Inspired by optillm, Light Prompter is a Python framework for efficiently batching responses with prompting strategies that include multiple steps. This means that if you use an inference engine such as vLLM, you can get speedups of several magnitudes.
It works through a set of Responder
s, each of which acts as a state machine containing nested responders. Responders request a chat completion, which gets aggregated with all other chat completions so that they can be solved in one batch. Aftewards, these chat completions are sent back down to the responders.
Here's a diagram illustrating this process for something like self-consistency:
Use one of the following Kaggle notebooks:
This is an implementation of Mixture-Of-Agents from TogetherAI. Prompts were taken from https://github.com/togethercomputer/MoA.
This is an implementation of self-consistency from https://arxiv.org/abs/2203.11171.
- Feel free to edit the similarity function as you wish, but be sure to include a case for when processing the answer fails, as it is not guranteed to be in the correct format.
Read the examples in the examples folder.
Here are all the responders you can use:
Prompt_Basic: Single-step response generation
Prompt_TwoTurn: Two-step response and answer extraction
Aggregate_LLM: Combine multiple responses using another responder
Critique_LLM: Generates an initial response with a responder, critiques it with a second responder, and rewrites it using a third responder
PickCommon_Custom: Self-consistency; picks answer with most similarity to other answers based on the input function
All responders return a response which contain a verbose_output, an output, and an answer. The answer is the shortest specific answer, the output is the standard LLM output and the verbose_output contains all the steps taken.
Within sane_defaults.py
you will find starter prompts (a basic COT prompt, the aggregator prompt used for MOA, a prompt that makes the aggregator choose the best response, a critique prompt, a rewriting prompt) and some answer extractors (which take in a string and try to "extract" the LLM's answer). Note that you can pass in answer extractor to most responders to try to parse the answer out. This is important! Some strategies like self-consistency rely on having a properly parsed answer.

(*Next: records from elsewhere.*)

Definition enrich (d : db) (e : Z * AddressEventRow) : option history_row :=
  a ← addresses d !! aer_AddressID e.2;
  v ← active_device d (Address_DeviceID a);
  let ttl := device_ttl d (Address_DeviceID a) in
  let gap := julian_gap (aer_CreatedAt e.2) <$> prev_renewal d e in
  Some (mkHistoryRow e.1 (aer_AddressID e.2) (aer_CreatedAt e.2) (Address_IP a) (aer_IsEnabled e.2) (aer_Source e.2) (aer_Trigger e.2)
          (Address_DeviceID a) (Device_Name v) (Device_OwnerID v) ttl gap (eventKindCase (scan (address_events d)) e) (ttlRiskCase ttl gap)).

Definition addressHistoryEnriched (d : db) : list history_row := omap (enrich d) (scan (address_events d)).
End history.

(** ** The query *)

Definition defaultHistoryLimit : Z := 50.
Definition maxHistoryLimit : Z := 200.
Definition defaultHistoryRange : Z := 24 * Hour.

Definition in_ops : list Operator := [OpIn; OpNotIn].

Definition addressHistoryColumns : list (string * ColumnSpec) := [
    ("device_id", mkColumnSpec "e.device_id" false None in_ops);
    ("user_id", mkColumnSpec "e.owner_id" false None in_ops);
    ("ip", mkColumnSpec "e.ip" false None (in_ops ++ [OpContains; OpNotContains]));
    ("source", mkColumnSpec "e.source" false None in_ops);
    ("trigger_type", mkColumnSpec "e.trigger_type" false None in_ops);
    ("event_kind", mkColumnSpec "e.event_kind" false None in_ops);
    ("ttl_risk", mkColumnSpec "e.ttl_risk" false None in_ops)].

Definition addressHistoryRegistry : Registry := mkRegistry (list_to_map addressHistoryColumns) ∅ "e.id".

After you have built a tree of responders, use the execute function from responders.py
on the root. Make sure you have a model setup, the default in model.py
is OpenAI compatible and thus will work with any local inference engine but is slow. The vLLM variant is much preferred. You can also implement your own.
Basic example:
from light_prompter import Model
from light_prompter import responder
from light_prompter.responders import Prompt_TwoTurn
# Initialize model
model = Model(url="https://api.example.com", api_key="your-api-key", model="model-name-here")
# Create responder
responder = Prompt_TwoTurn()
# Execute prompt
response = execute(model, responder, "What is the capital of France?")
print(response.output)
Contributions are welcome!
TODO:
- Implement plansearch and code execution, possibly some kind of tree search
- it probably will not be possible to break plansearch down into a set of smaller responders like is done for MOA, as it is quite involved
- Create a WebUI for testing with a list of preset responder configurations
- Create an OpenAI compatible API
- Batching across many inputs
Planned:
- Support more inference engines with batching out of the box such as exllama, sglang, tensorrtllm
- A model router for routing requests to several API's at once when batching.